## Task prompt
The answer must consist only of the lines from the line with "sendable c -> client_config c -> protocols" to the line with "Proof. intros Hc", both included, exactly as they stand below.

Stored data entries
Lemma report_interval c0 t o u :
  run_inv c0 (t, o) -> Forall2 settled (streams t) (streams u) -> mode u = mode t -> sums_fit u ->
  exists o' items, iperf_print_intermediate name0 u o = Ok o' /\ running_tree o' (c0 ++ items) /\
    zsum interval_bytes items = zsum reported_bytes (reporting u) /\
    zsum reported_bytes (reporting u) = zsum reported_bytes (reporting t).
Proof.
  intros [Hr Hm Hside Hc Hs (items & Htree & Hsum)] Hset Hmode Hfit. cbn [fst snd] in *.
  assert (Hdir : Forall2 settled (reporting t) (reporting u)).
  { unfold reporting. rewrite Hmode. apply towards_Forall2; [by intros ? ? [? _]|done]. }
  assert (Erep : zsum reported_bytes (reporting u) = zsum reported_bytes (reporting t))
    by (eapply zsum_Forall2; [|exact Hdir]; by intros ? ? (_ & ? & _)).
  destruct (intervals_settled _ _ Hdir) as [Esum Hpos].
  specialize (Hpos (Forall_towards _ _ _ Hc)).
  pose proof (counting_sums _ (Forall_towards _ (must_be_sender (mode t)) _ Hc)) as Hle. fold (reporting t) in Hle.
  assert (Hi : have_intervals u).
  { unfold have_intervals. clear -Hset. induction Hset as [|? ? ? ? (_ & _ & irp & E & _) _ IH]; constructor; [congruence|done]. }
  rewrite (print_intermediate_json name0 Hname0 u o (proj1 Htree) (running_tree_ok _ _ Htree) Hi Hfit).
  destruct (interval_ok u o) eqn:Eok.
  - destruct (running_append o _ (interval_item u) Htree) as (o' & Eu & Ht').
    exists o', (items ++ [interval_item u]). split; [done|]. rewrite app_assoc. split; [done|]. split; [|done].
    pose proof (interval_ok_streams _ _ Eok) as Hne. destruct (streams u) as [|sp l] eqn:Es; [done|].
    destruct (irp_of sp) as [irp|] eqn:Ei; [|unfold have_intervals in Hi; rewrite Es in Hi; by inversion Hi].
    rewrite zsum_app, zsum_cons, (interval_item_bytes u sp l irp), Esum; [cbn [zsum foldr]; lia|congruence|done|done|].
    rewrite Esum. lia.
  - exists o, items. split; [done|]. split; [done|]. split; [|done].
    pose proof (skipped_nothing _ _ Eok Hpos) as H0. lia.
Qed.
(* ===== verification/ParamsThms.v ===== *)
(** * The exchange of parameters, end to end

    What the client sends with send_parameters is what the server applies with
    get_parameters; and what a hostile client can do to the server. *)

From coqutil Require Import Datatypes.RecordSetters.
From Stdlib Require Import SpecFloat.
From Stdlib Require Import String.
From S2P Require Import Prelude.
From S2P Require Import Cdouble.
From S2P Require Import CdoubleFacts.
From S2P Require Import CdoubleText.
From S2P Require Import CjsonData.
From S2P Require Import CjsonPrint.
From S2P Require Import CjsonPrintSpec.
From S2P Require Import CjsonPrintProof.
From S2P Require Import CjsonParse.
From S2P Require Import CjsonRoundtrip.
From S2P Require Import CjsonTree.
From S2P Require Import JsonObject.
From S2P Require Import Stream.
From S2P Require Import Frame.
From S2P Require Import Iperf.
From S2P Require Import Params.
From S2P Require Import ParamsProof.
From stdpp Require Import base numbers gmap list.
Import DoubleBraceUpdate.

Open Scope Z_scope.
Open Scope c_scope.

Lemma or_else_affinity z : or_else (negb (z =? -1)) z (-1) = z.
Proof. unfold or_else. by destruct (Z.eqb_spec z (-1)). Qed.

Lemma fresh_server_eq has :
  fresh_server has = mk_test role_server RECEIVER 0 0 Ptcp [Ptcp; Pudp] 0 0 10 (-1) None None None None None 5201
    (-1) (-1) 0 0 0 0 0 10 0 ∅ ∅ false false (d0, d0, d0) (d0, d0, d0) 1 0 0 0 0 (repeat 0 37) []
    (mk_settings 0 0 131072 0 0 1000 0 0 0 0 0 0 97 (-1)).
Proof. by destruct has. Qed.

(** Bring the test to constructor form between two steps. *)
Ltac norm_step :=
  cbn -[get_parameters or_else str_or flag nonzero_int Z.eqb apply_protocol apply_numbers apply_direction
        apply_settings apply_strings apply_flags andb negb mode_of peer_mode repeat]; unfold constant.

(** A test within a session: the control socket, its cookie, the descriptors
    and the state. *)
Definition with_session (fd : Z) (ck : bytes) (rs ws : gset Z) (st : Z) (t : iperf_test) : iperf_test :=
  t {{ ctrl_sck := fd; cookie := ck; read_set := rs; write_set := ws; state := st }}.

(** A server between two tests, as iperf_reset_test leaves it: [l] is its test
    at the end of the last one. *)
Lemma reset_eq has l : protocols l = [Ptcp; Pudp] ->
  iperf_reset_test has l =
  mk_test role_server RECEIVER 0 0 Ptcp [Ptcp; Pudp] 0 0 10 (-1) None None (congestion l) (congestion_used l) None
    (server_port l) (-1) (-1) 0 0 0 (get_server_output l) 0 10 (repeating_payload l) ∅ ∅ (omitting l) false
    (cpu_util l) (remote_cpu_util l) 1 0 0 0 0 (repeat 0 37) []
    (mk_settings (domain (settings l)) 0 131072 0 (fqrate (settings l)) (pacing_timer (settings l)) 0 0 0
       (flowlabel (settings l)) (bytes_ (settings l)) (blocks (settings l)) (unit_format (settings l))
       (connect_timeout (settings l))).
Proof. intros H. rewrite iperf_reset_test_leaks, fresh_server_eq by done. reflexivity. Qed.

Lemma reset_fresh has : iperf_reset_test has (fresh_server has) = fresh_server has.
Proof. by destruct has. Qed.

(** What the client describes, with what is left over from the last test where
    its message says nothing. *)
Definition described_after (has : bool) (c l : iperf_test) : iperf_test :=
  (described has c)
    {{ congestion := str_or (congestion c) (congestion l); congestion_used := str_or (congestion_used c) (congestion_used l);
       server_port := server_port l; omitting := omitting l; cpu_util := cpu_util l; remote_cpu_util := remote_cpu_util l;
       get_server_output := or_else (nonzero_int (get_server_output c)) 1 (get_server_output l);
       repeating_payload := or_else (nonzero_int (repeating_payload c)) 1 (repeating_payload l);
       settings := (settings (described has c))
         {{ domain := domain (settings l); unit_format := unit_format (settings l);
            connect_timeout := connect_timeout (settings l);
            bytes_ := or_else (nonzero_int (bytes_ (settings c))) (bytes_ (settings c)) (bytes_ (settings l));
            blocks := or_else (nonzero_int (blocks (settings c))) (blocks (settings c)) (blocks (settings l));
            fqrate := or_else (nonzero_int (fqrate (settings c))) (fqrate (settings c)) (fqrate (settings l));
            flowlabel := or_else (nonzero_int (flowlabel (settings c))) (flowlabel (settings c)) (flowlabel (settings l)) }} }}.

(** The steps of get_parameters applied to a server in a session. *)
Lemma apply_parameters_after has c l fd ck rs ws st :
  sendable c -> client_config c -> protocols l = [Ptcp; Pudp] ->
  apply_parameters has (msg c) (with_session fd ck rs ws st (iperf_reset_test has l))
    = Ok (with_session fd ck rs ws st (described_after has c l)).
Proof.
  intros Hc Hcc Hp. unfold apply_parameters.
  unfold described_after, described, with_session. rewrite reset_eq by done. rewrite fresh_server_eq. norm_step.
  rewrite (apply_protocol_msg has c Hcc) by reflexivity. norm_step.
  rewrite (apply_numbers_msg c Hc). norm_step.
  rewrite (apply_direction_msg has c Hcc) by reflexivity. norm_step.
  rewrite (apply_settings_msg c Hc). norm_step.
  rewrite apply_strings_msg. norm_step.
  rewrite apply_flags_msg. norm_step.
  rewrite ?or_else_self, or_else_affinity, ?str_or_none, ?(or_else_default _ _ (cc_blksize c Hcc)),
    ?(or_else_default _ _ (cc_pacing c Hcc)).
  rewrite (cc_mode c Hcc).
  destruct (cc_protocol c Hcc) as [-> | ->], has, (nonzero_int (bidirectional c)),
    (nonzero_int (reverse_ c)); reflexivity.
Qed.

Lemma described_fresh has c : described_after has c (fresh_server has) = described has c.
Proof.
  unfold described_after, described. rewrite fresh_server_eq. norm_step. rewrite ?or_else_self, ?str_or_none. reflexivity.
Qed.

Lemma apply_parameters_session has c fd ck rs ws st :
  sendable c -> client_config c ->
  apply_parameters has (msg c) (with_session fd ck rs ws st (fresh_server has))
    = Ok (with_session fd ck rs ws st (described has c)).
Proof. intros Hc Hcc. rewrite <- (reset_fresh has) at 1. rewrite apply_parameters_after, described_fresh by (done || by destruct has). done. Qed.

Lemma apply_parameters_msg has c :
  sendable c -> client_config c -> apply_parameters has (msg c) (fresh_server has) = Ok (described has c).
Proof.
  intros Hc Hcc. pose proof (apply_parameters_session has c (-1) (repeat 0 37) ∅ ∅ 0 Hc Hcc) as H.
  unfold with_session, described in *. rewrite fresh_server_eq in *. exact H.
Qed.

Lemma entries_ok c : sendable c -> Forall entry_ok (entries c).
Proof.
  intros [Hi Hz Hs]. rewrite !Forall_cons in Hi. rewrite !Forall_cons in Hz. rewrite !Forall_cons in Hs.
  cbv beta in Hz. unfold entries. destruct_and?.
  repeat constructor; cbn [fst snd]; try reflexivity;
    first [by apply string_ok | apply given_ok; first [exact I | by apply int_ok | by apply size_ok]
          | by apply int_ok | exact I | vm_compute; repeat constructor; discriminate].
Qed.

(** C5: The server runs the test the client asked for.  For every client
    configuration (TCP or UDP; numbers in the range of their types, sizes below
    10^15; a block size and a pacing timer, which a configured client has),
    send_parameters succeeds and, however the connection splits the bytes,
    get_parameters of a fresh server succeeds and leaves it with the protocol,
    times, sizes, rates, socket options, flags and strings of the client and
    with the opposite direction. *)
Theorem parameters_exchanged allocate calloc_ok has c w j text :
  (forall n s, allocate n s = true) -> (forall n, calloc_ok n = true) ->
  sendable c -> client_config c ->
  parameters c = Ok j -> json_text false 0 j = Some text -> Z.of_nat (List.length text) < 2 ^ 31 ->
  serves (4 + List.length text) (out_sched w) ->
  exists w' sent, send_parameters allocate c w = Ok (0, None, w') /\ outp w' = outp w ++ sent /\
    forall r rest, inp r = sent ++ rest -> serves (4 + List.length text) (in_sched r) ->
    exists r', get_parameters allocate calloc_ok has (fresh_server has) r = Ok (0, None, described has c, r') /\
      inp r' = rest.
Proof.
  intros Ha Hcal Hc Hcc Ej Et Hlen Hw. rewrite parameters_entries in Ej. injection Ej as <-.
  destruct (members_printable (entries c) (entries_ok c Hc)) as (Hp & Hq & Hd).
  destruct (JSON_write_message allocate calloc_ok Ha w _ text Hp Et Hlen Hw) as (w' & Ew & Eo & _).
  exists w', (message text). split.
  { unfold send_parameters. rewrite parameters_entries. cbn [obind]. by rewrite Ew. }
  split; [done|]. intros r rest Hi Hr.
  destruct (JSON_read_message allocate calloc_ok Ha r _ text rest Hp Hq) as (r' & Er & Ei & _); try done.
  { rewrite Hd. apply Nat.leb_le. reflexivity. }
  exists r'. split; [|done]. unfold get_parameters. rewrite Er, norm_obj. cbn [obind].
  change (obj (members parsed_item (entries c))) with (msg c). by rewrite apply_parameters_msg.
Qed.

(** A client of [iperf3 -c host -u -R -P 2]. *)
Definition sample_client : iperf_test :=
  iperf_set_test_reverse true
    ((iperf_set_test_role true
       (snd (set_protocol true (iperf_defaults true) Pudp)) role_client)
       {{ num_streams := 2; settings -> blksize := DEFAULT_UDP_BLKSIZE; settings -> rate := 1048576;
          title := Some (bytes_of "run") }}) 1.

Definition sample_text : bytes :=
  Eval vm_compute in
    match parameters sample_client with Ok j => from_option id [] (json_text false 0 j) | _ => [] end.

Lemma parameters_exchanged_witness :
  let allocate := fun _ _ => true in
  exists w' sent,
    send_parameters allocate sample_client (mksock [] [] [] (repeat (Chunk 0) 300)) = Ok (0, None, w') /\
    outp w' = [] ++ sent /\
    forall r rest, inp r = sent ++ rest -> serves (4 + List.length sample_text) (in_sched r) ->
    exists r', get_parameters allocate (fun _ => true) true (fresh_server true) r
                 = Ok (0, None, described true sample_client, r') /\ inp r' = rest.
Proof.
  cbn zeta. apply (parameters_exchanged (fun _ _ => true) (fun _ => true) true sample_client
    (mksock [] [] [] (repeat (Chunk 0) 300)) (obj (members item_of (entries sample_client))) sample_text); try done.
  - constructor; repeat constructor; vm_compute; try discriminate; repeat constructor; discriminate.
  - constructor; [by right|reflexivity|discriminate|discriminate].
  - split; [apply Nat.leb_le; reflexivity|]. cbn. repeat constructor.
Defined.

(** A step that cannot fail. *)
Lemma on_item_total j name f t : exists t', on_item j name (fun p t => Ok (f p t)) t = Ok t'.
Proof.
  unfold on_item. rewrite cJSON_GetObjectItem_find. cbn [obind].
  destruct (find_item _ _); by eexists.
Qed.

(** Run the next step that cannot fail. *)
Ltac total_step :=
  lazymatch goal with
  | |- context [on_item ?j ?n (fun p t => Ok (@?f p t)) ?x] =>
      let E := fresh "E" in destruct (on_item_total j n f x) as [? E]; cbv beta in E; rewrite E; clear E; cbn [obind]
  end.

(** A client can crash the server with a well-formed message: when the
    item "title" of the parameters is not a string, get_parameters duplicates
    a NULL pointer, whatever the rest of the message and the test. *)
Theorem get_parameters_title_not_string allocate calloc_ok has t s j s' item :
  JSON_read allocate calloc_ok s = Ok (Some j, s') ->
  cJSON_GetObjectItem (Some j) (Some (bytes_of "title")) = Ok (Some item) -> valuestring item = None ->
  get_parameters allocate calloc_ok has t s = UB.
Proof.
  intros Er El Ev. unfold get_parameters. rewrite Er. cbn [obind].
  unfold apply_parameters, apply_protocol, apply_numbers, apply_direction, apply_settings, apply_strings.
  repeat total_step.
  unfold on_item. rewrite El. cbn [obind strdup_item]. unfold strdup_item. by rewrite Ev.
Qed.

Definition bad_title : bytes := Eval vm_compute in htonl_bytes 11 ++ bytes_of "{`title`:1}".

Lemma get_parameters_title_witness :
  get_parameters (fun _ _ => true) (fun _ => true) true (fresh_server true)
    (mksock (map (fun b => if b =? 96 then 34 else b) bad_title) (repeat (Chunk 3) 9) [] []) = UB.
Proof.
  eapply get_parameters_title_not_string; [vm_compute; reflexivity | vm_compute; reflexivity | reflexivity].
Defined.
(** ** Limits *)

Record limits (t : iperf_test) : Prop := {
  li_port : 1 <= server_port t <= 65535;
  li_streams : - 2 ^ 31 <= num_streams t <= MAX_STREAMS;
  li_duration : - 2 ^ 31 <= duration t <= MAX_TIME;
  li_omit : 0 <= omit t <= 60;
  li_mss : - 2 ^ 31 <= mss (settings t) <= MAX_MSS;
  li_tos : 0 <= tos (settings t) <= 255;
  li_burst : 0 <= burst (settings t) <= MAX_BURST;
  li_bufsize : is_i32 (socket_bufsize (settings t));
  li_pacing : is_i32 (pacing_timer (settings t));
  li_sizes : is_u64 (bytes_ (settings t)) /\ is_u64 (blocks (settings t)) /\ is_u64 (rate (settings t));
  li_protocol : protocol t = Ptcp \/ protocol t = Pudp;
  li_protocols : protocols t = [Ptcp; Pudp];
  li_flags : Forall (fun z => z = 0 \/ z = 1) [get_server_output t; udp_counters_64bit t; repeating_payload t];
  li_unset : server_affinity t = -1 /\ flowlabel (settings t) = 0 /\ fqrate (settings t) = 0 /\
             congestion t = None /\ congestion_used t = None /\ is_i32 (blksize (settings t)) }.

Record args_ok (a : args) : Prop := {
  ao_limits : limits (a_test a);
  ao_blksize : is_i32 (l_blksize a) }.

Lemma parsed_inj a b : Ok (Parsed a) = Ok (Parsed b) -> a = b.
Proof. congruence. Qed.

Section Thms.
Variable has : bool.

Definition preserves (P : args -> Prop) (h : handler) : Prop :=
  forall a s a', P a -> h a s = Ok (Parsed a') -> P a'.

(** Take the run of an option apart. *)
Ltac opt_inv H :=
  repeat (match type of H with
  | obind ?m _ = Ok _ => let E := fresh "E" in destruct m eqn:E; cbn [obind] in H; [|discriminate H|discriminate H]
  | (let '(_, _) := ?p in _) = Ok _ => let E := fresh "E" in destruct p eqn:E
  | (if ?b then _ else _) = Ok _ => let E := fresh "E" in destruct b eqn:E
  end; cbv beta zeta in H); try discriminate H.

Lemma check_has_limits t : limits t -> limits (check_sender_has_retransmits has t).
Proof. unfold check_sender_has_retransmits. intros []. destruct (_ && _ && _); by constructor. Qed.

Lemma role_limits t r : limits t -> limits (iperf_set_test_role has t r).
Proof. intros []. unfold iperf_set_test_role. apply check_has_limits. by constructor. Qed.

Lemma reverse_limits t r : limits t -> limits (iperf_set_test_reverse has t r).
Proof. intros []. unfold iperf_set_test_reverse. apply check_has_limits. by constructor. Qed.

Lemma bidir_limits t : limits t -> limits (iperf_set_test_bidirectional has t 1).
Proof. intros []. by constructor. Qed.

## Solution to this exercise
  sendable c -> client_config c -> protocols l = [Ptcp; Pudp] ->
  apply_parameters has (msg c) (with_session fd ck rs ws st (iperf_reset_test has l))
    = Ok (with_session fd ck rs ws st (described_after has c l)).
Proof.
  intros Hc Hcc Hp. unfold apply_parameters.
  unfold described_after, described, with_session. rewrite reset_eq by done. rewrite fresh_server_eq. norm_step.
  rewrite (apply_protocol_msg has c Hcc) by reflexivity. norm_step.
  rewrite (apply_numbers_msg c Hc). norm_step.
  rewrite (apply_direction_msg has c Hcc) by reflexivity. norm_step.
  rewrite (apply_settings_msg c Hc). norm_step.
  rewrite apply_strings_msg. norm_step.
  rewrite apply_flags_msg. norm_step.
  rewrite ?or_else_self, or_else_affinity, ?str_or_none, ?(or_else_default _ _ (cc_blksize c Hcc)),
    ?(or_else_default _ _ (cc_pacing c Hcc)).
  rewrite (cc_mode c Hcc).
  destruct (cc_protocol c Hcc) as [-> | ->], has, (nonzero_int (bidirectional c)),
    (nonzero_int (reverse_ c)); reflexivity.
Qed.

Lemma described_fresh has c : described_after has c (fresh_server has) = described has c.
Proof.
  unfold described_after, described. rewrite fresh_server_eq. norm_step. rewrite ?or_else_self, ?str_or_none. reflexivity.
Qed.

Lemma apply_parameters_session has c fd ck rs ws st :
  sendable c -> client_config c ->
  apply_parameters has (msg c) (with_session fd ck rs ws st (fresh_server has))
    = Ok (with_session fd ck rs ws st (described has c)).
Proof. intros Hc Hcc. rewrite <- (reset_fresh has) at 1. rewrite apply_parameters_after, described_fresh by (done || by destruct has). done. Qed.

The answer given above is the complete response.